▶ _PROBLEM REQUIREMENTS_
Working from the line that contains "- split; [|intros" down to the last line below, repeat each line exactly.

▶ _EXTRACTED MATERIAL_
----

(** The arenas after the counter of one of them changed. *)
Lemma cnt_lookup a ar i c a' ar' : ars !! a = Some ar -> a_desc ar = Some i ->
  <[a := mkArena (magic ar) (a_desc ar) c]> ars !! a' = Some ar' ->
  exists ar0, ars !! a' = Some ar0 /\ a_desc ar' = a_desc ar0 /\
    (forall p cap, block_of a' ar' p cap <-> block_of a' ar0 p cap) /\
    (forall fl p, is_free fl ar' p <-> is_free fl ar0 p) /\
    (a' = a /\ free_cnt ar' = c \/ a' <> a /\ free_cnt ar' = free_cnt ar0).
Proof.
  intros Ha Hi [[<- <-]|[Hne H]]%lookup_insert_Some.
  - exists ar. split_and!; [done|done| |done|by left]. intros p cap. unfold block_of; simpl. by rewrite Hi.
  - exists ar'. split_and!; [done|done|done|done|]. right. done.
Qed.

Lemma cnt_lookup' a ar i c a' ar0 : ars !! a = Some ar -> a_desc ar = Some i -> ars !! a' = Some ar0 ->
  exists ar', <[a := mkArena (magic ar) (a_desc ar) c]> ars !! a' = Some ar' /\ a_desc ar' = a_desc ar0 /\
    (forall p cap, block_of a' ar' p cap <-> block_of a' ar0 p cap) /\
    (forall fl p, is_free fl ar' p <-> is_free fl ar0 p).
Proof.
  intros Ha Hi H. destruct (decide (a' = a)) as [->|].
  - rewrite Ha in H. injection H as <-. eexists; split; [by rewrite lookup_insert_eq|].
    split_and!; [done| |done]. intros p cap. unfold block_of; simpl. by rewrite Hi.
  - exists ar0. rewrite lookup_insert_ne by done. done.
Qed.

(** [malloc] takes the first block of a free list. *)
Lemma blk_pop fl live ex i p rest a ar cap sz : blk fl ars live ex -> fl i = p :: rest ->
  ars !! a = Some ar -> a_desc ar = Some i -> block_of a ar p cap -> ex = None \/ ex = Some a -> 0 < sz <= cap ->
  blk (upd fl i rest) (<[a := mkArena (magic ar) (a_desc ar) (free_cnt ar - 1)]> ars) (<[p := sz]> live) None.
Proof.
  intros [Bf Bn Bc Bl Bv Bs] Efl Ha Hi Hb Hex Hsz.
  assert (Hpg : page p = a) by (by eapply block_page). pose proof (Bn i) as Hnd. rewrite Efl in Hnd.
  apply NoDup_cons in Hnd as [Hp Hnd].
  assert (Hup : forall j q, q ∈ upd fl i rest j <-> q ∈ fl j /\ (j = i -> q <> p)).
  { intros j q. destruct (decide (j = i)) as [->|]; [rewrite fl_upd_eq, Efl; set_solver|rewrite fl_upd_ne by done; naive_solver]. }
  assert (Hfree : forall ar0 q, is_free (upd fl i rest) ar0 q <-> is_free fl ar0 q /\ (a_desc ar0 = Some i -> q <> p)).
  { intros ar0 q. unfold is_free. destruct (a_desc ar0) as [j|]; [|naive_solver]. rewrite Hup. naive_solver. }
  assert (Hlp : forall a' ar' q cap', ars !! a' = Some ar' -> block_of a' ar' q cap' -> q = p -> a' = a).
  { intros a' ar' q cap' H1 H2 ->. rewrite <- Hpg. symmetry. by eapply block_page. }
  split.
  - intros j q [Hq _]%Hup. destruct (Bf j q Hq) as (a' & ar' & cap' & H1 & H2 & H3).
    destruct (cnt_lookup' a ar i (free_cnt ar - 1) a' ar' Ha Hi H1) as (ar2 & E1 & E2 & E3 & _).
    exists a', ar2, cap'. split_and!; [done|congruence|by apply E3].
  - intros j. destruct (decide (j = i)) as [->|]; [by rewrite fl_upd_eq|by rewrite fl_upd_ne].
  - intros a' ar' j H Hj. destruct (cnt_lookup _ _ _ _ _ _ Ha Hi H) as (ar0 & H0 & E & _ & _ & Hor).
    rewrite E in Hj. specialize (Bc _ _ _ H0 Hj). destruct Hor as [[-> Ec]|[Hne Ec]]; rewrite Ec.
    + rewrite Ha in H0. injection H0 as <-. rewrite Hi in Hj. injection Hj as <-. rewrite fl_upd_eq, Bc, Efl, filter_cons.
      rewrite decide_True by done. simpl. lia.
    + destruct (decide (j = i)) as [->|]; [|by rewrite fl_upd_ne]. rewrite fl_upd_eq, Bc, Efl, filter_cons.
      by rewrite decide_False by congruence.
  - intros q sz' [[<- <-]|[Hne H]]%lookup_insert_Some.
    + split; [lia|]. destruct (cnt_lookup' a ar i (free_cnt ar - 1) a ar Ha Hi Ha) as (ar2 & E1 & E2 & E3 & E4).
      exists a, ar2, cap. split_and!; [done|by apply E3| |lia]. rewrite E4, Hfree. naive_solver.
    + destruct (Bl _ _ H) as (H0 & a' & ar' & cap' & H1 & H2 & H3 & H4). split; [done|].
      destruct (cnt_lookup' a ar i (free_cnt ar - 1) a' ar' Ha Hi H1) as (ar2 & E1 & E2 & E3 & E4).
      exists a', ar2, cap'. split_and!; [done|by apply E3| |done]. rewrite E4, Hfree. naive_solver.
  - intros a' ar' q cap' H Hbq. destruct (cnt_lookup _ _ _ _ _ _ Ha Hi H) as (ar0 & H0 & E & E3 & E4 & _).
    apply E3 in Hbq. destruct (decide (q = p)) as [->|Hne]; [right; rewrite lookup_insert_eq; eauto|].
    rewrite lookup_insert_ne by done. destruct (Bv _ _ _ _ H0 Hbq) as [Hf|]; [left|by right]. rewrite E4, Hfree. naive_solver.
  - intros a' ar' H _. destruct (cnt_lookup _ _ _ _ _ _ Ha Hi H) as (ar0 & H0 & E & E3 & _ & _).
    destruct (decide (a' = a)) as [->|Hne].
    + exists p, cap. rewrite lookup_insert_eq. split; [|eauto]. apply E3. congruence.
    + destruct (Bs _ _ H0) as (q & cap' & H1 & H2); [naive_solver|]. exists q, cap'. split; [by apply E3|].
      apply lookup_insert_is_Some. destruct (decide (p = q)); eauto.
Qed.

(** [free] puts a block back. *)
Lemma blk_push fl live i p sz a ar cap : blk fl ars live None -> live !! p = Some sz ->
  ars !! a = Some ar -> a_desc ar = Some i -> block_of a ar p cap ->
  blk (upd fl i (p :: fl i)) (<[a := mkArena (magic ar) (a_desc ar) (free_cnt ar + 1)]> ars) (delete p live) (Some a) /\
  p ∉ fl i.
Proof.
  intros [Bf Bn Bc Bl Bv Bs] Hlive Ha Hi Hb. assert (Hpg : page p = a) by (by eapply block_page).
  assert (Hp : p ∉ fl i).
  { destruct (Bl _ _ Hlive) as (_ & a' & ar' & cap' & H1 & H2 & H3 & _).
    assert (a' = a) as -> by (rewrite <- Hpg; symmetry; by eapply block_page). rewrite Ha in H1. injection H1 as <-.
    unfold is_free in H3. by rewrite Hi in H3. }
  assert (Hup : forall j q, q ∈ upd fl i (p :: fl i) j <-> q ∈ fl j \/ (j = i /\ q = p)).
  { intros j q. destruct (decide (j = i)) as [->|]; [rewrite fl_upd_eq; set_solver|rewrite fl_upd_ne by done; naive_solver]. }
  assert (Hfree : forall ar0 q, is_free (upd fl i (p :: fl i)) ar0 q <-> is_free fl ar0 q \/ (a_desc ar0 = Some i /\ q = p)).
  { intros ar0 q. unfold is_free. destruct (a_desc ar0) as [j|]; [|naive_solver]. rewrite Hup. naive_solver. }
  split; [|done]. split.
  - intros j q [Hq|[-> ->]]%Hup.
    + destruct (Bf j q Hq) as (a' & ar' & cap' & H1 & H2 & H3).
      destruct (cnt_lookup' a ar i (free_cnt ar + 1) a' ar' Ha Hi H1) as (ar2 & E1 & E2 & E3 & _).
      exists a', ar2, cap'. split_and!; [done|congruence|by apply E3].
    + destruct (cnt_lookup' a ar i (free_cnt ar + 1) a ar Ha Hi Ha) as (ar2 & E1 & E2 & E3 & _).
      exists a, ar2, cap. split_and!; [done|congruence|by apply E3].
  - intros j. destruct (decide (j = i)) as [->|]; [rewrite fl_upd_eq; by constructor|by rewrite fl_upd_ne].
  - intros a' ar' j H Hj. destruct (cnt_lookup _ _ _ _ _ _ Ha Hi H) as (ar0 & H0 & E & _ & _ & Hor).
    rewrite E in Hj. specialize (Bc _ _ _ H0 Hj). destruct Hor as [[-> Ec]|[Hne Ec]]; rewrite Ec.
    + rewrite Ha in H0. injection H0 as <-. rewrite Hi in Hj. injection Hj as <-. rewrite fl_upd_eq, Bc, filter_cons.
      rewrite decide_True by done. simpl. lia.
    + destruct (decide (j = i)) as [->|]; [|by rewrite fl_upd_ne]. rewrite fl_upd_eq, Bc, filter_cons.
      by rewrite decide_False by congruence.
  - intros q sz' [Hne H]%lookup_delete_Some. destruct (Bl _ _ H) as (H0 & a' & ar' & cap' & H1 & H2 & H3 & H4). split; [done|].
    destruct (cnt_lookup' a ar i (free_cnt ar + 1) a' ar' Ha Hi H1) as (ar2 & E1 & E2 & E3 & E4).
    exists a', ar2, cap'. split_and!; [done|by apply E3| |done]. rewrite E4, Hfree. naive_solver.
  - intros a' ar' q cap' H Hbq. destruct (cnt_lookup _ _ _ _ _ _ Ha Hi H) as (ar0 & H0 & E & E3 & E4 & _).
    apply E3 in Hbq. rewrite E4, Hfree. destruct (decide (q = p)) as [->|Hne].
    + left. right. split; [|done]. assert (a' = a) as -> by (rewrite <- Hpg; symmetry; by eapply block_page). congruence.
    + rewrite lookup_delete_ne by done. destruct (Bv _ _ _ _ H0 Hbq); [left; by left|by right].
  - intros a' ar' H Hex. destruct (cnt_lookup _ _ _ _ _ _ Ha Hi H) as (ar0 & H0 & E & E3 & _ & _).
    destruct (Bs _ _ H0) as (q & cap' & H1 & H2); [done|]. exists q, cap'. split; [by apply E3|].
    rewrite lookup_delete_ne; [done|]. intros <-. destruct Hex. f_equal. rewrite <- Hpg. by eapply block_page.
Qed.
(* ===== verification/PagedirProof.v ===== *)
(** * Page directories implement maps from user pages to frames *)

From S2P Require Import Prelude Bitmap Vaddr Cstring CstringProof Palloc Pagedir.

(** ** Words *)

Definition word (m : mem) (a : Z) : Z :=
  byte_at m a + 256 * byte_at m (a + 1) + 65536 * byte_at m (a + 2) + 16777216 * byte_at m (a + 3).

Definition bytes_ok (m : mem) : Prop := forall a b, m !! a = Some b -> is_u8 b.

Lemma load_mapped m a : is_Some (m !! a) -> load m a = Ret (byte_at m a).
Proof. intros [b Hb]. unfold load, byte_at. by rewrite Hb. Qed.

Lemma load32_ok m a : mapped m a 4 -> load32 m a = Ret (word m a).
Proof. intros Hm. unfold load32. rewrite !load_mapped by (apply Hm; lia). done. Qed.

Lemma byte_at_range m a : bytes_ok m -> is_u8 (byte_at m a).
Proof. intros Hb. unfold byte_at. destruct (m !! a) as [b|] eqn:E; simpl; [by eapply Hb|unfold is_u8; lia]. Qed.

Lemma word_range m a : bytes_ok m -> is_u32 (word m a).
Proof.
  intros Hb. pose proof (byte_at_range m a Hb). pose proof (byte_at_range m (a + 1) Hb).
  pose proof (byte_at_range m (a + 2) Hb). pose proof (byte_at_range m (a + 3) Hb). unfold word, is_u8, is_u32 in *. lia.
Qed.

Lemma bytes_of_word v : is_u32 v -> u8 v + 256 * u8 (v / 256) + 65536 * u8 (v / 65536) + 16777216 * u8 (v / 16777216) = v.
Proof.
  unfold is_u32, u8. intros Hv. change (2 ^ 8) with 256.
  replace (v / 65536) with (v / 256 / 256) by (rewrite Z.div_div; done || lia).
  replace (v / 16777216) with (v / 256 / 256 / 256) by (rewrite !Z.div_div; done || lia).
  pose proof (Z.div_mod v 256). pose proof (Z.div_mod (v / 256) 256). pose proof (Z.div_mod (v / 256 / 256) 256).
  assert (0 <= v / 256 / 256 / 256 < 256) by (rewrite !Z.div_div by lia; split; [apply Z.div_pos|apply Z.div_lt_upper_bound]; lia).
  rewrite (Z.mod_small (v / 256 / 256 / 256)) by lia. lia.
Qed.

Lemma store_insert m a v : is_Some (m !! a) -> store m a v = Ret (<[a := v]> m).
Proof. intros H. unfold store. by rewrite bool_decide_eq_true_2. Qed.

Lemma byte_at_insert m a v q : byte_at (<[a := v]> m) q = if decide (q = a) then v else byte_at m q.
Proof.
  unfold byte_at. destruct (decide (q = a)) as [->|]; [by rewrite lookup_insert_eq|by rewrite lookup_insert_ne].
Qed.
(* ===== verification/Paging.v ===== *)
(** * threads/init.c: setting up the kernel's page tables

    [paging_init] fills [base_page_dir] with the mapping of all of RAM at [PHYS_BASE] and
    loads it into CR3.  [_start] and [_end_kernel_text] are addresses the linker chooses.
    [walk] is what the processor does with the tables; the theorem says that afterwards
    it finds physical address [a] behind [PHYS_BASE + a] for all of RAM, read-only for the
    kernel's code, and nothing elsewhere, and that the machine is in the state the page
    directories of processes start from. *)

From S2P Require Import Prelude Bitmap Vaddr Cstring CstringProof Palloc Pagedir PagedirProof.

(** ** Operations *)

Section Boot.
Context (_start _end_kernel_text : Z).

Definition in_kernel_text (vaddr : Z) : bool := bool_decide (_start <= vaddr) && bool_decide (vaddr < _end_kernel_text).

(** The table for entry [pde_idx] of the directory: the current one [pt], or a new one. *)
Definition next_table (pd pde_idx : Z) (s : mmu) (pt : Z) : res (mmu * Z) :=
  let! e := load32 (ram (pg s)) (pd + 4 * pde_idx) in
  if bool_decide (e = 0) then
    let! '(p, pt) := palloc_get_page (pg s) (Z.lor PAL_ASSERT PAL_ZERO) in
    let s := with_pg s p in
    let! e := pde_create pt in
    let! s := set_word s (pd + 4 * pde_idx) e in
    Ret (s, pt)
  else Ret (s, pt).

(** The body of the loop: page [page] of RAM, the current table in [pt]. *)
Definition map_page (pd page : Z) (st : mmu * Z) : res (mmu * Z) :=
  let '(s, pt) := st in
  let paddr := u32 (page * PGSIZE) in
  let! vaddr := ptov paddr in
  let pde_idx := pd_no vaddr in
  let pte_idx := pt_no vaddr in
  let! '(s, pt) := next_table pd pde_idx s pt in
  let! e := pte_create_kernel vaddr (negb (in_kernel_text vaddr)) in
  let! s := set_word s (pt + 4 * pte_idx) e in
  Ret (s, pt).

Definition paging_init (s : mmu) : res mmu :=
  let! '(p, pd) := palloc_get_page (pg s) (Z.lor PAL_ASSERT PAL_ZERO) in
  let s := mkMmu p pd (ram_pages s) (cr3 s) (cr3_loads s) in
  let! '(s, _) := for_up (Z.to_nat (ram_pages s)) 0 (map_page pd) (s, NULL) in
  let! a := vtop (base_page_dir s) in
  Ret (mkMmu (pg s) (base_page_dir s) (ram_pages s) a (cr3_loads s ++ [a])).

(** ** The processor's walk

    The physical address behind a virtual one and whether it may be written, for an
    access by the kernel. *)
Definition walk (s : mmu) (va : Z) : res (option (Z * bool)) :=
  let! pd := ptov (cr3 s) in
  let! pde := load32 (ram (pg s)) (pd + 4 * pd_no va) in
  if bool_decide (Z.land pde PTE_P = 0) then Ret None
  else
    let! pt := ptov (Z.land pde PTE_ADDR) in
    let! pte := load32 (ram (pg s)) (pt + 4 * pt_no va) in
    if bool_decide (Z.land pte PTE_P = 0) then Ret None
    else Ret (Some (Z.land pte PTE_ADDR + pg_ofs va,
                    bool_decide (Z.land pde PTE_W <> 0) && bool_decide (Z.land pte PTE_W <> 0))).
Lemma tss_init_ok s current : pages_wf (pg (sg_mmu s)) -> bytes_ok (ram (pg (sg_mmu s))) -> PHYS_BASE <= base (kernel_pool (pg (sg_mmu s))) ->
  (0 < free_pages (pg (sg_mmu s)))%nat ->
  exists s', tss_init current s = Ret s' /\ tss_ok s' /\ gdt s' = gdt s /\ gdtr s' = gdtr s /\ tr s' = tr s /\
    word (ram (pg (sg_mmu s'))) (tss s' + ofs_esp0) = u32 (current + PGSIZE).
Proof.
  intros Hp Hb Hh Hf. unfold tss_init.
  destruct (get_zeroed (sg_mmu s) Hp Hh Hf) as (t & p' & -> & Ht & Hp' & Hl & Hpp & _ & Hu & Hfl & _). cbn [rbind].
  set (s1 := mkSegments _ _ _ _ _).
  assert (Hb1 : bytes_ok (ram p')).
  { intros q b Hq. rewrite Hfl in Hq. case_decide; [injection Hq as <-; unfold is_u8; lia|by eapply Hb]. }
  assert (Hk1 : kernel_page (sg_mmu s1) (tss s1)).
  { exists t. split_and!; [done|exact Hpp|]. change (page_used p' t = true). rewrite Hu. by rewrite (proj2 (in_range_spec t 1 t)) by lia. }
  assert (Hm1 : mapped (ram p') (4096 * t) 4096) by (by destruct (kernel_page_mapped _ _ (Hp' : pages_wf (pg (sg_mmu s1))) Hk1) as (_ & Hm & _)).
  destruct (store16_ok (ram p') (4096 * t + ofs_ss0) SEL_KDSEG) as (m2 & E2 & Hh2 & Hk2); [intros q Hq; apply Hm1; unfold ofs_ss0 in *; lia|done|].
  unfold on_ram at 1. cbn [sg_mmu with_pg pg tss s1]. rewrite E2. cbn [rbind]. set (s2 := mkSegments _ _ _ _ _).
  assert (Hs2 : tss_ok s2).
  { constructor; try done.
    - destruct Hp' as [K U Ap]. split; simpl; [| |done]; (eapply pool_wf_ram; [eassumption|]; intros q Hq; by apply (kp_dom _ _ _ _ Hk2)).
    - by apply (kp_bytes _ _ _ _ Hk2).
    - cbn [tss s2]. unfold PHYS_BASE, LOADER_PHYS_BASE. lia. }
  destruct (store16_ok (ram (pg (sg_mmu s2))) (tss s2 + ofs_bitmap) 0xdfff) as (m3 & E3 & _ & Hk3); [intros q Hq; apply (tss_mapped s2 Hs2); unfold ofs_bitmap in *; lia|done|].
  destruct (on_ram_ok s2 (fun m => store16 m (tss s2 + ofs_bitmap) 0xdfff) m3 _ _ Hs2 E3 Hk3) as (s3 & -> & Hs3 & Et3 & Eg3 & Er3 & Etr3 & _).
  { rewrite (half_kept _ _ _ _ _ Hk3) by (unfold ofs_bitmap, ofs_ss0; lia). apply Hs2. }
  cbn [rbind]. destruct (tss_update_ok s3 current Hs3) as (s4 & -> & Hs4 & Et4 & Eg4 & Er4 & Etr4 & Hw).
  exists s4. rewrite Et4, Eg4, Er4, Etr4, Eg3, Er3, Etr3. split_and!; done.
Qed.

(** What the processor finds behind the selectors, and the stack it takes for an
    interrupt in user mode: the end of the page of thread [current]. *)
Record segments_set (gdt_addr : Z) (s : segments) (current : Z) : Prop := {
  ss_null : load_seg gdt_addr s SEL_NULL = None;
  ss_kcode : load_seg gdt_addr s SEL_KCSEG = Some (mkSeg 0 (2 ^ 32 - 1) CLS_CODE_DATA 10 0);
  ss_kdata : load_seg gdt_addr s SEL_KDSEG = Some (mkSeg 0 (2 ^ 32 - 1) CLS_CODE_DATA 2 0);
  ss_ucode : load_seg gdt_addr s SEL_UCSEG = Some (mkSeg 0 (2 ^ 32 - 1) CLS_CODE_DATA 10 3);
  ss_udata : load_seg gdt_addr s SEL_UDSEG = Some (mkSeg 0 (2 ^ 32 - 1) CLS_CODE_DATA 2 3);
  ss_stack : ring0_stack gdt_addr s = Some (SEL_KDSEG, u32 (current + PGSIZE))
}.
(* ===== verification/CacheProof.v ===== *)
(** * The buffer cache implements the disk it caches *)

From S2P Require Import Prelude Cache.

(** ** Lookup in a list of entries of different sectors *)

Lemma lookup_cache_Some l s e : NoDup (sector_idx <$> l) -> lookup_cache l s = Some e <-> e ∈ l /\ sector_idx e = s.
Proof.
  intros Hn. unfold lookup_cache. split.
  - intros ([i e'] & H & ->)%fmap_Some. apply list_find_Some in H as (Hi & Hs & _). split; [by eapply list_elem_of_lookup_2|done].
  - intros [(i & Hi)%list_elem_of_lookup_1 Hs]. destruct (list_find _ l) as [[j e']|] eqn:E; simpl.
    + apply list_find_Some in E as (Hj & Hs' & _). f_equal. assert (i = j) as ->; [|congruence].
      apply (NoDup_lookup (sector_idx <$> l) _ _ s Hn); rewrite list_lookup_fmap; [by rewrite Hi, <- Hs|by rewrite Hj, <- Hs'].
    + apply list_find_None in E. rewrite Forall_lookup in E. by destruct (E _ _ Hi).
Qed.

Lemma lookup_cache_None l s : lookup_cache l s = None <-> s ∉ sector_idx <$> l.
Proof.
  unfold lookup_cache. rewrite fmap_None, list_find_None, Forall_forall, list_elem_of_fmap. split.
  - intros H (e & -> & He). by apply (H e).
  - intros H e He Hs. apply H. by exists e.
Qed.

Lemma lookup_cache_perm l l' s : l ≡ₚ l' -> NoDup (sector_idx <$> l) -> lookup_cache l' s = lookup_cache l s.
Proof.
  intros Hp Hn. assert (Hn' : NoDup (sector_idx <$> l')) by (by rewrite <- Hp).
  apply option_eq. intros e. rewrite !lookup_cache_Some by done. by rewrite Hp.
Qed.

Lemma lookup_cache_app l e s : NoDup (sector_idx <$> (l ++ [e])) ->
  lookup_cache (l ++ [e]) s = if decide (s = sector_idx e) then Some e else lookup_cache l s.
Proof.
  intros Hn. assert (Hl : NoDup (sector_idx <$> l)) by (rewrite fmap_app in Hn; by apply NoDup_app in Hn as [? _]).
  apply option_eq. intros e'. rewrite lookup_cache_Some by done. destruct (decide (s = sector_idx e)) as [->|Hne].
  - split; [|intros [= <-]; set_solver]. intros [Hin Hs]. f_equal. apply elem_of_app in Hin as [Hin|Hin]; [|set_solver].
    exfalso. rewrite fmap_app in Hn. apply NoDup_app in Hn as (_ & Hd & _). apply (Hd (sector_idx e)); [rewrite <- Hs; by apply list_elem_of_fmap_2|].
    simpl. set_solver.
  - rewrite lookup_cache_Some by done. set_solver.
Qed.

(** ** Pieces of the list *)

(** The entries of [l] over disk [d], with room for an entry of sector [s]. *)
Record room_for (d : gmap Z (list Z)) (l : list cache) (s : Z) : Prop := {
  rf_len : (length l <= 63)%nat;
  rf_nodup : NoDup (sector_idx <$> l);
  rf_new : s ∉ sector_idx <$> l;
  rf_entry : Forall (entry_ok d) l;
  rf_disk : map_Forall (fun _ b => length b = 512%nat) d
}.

----

▶ _WORKED SOLUTION_
  - split; [|intros [= <-]; set_solver]. intros [Hin Hs]. f_equal. apply elem_of_app in Hin as [Hin|Hin]; [|set_solver].
    exfalso. rewrite fmap_app in Hn. apply NoDup_app in Hn as (_ & Hd & _). apply (Hd (sector_idx e)); [rewrite <- Hs; by apply list_elem_of_fmap_2|].
    simpl. set_solver.
  - rewrite lookup_cache_Some by done. set_solver.
Qed.

(** ** Pieces of the list *)

(** The entries of [l] over disk [d], with room for an entry of sector [s]. *)
Record room_for (d : gmap Z (list Z)) (l : list cache) (s : Z) : Prop := {
  rf_len : (length l <= 63)%nat;
  rf_nodup : NoDup (sector_idx <$> l);
  rf_new : s ∉ sector_idx <$> l;
  rf_entry : Forall (entry_ok d) l;
  rf_disk : map_Forall (fun _ b => length b = 512%nat) d
}.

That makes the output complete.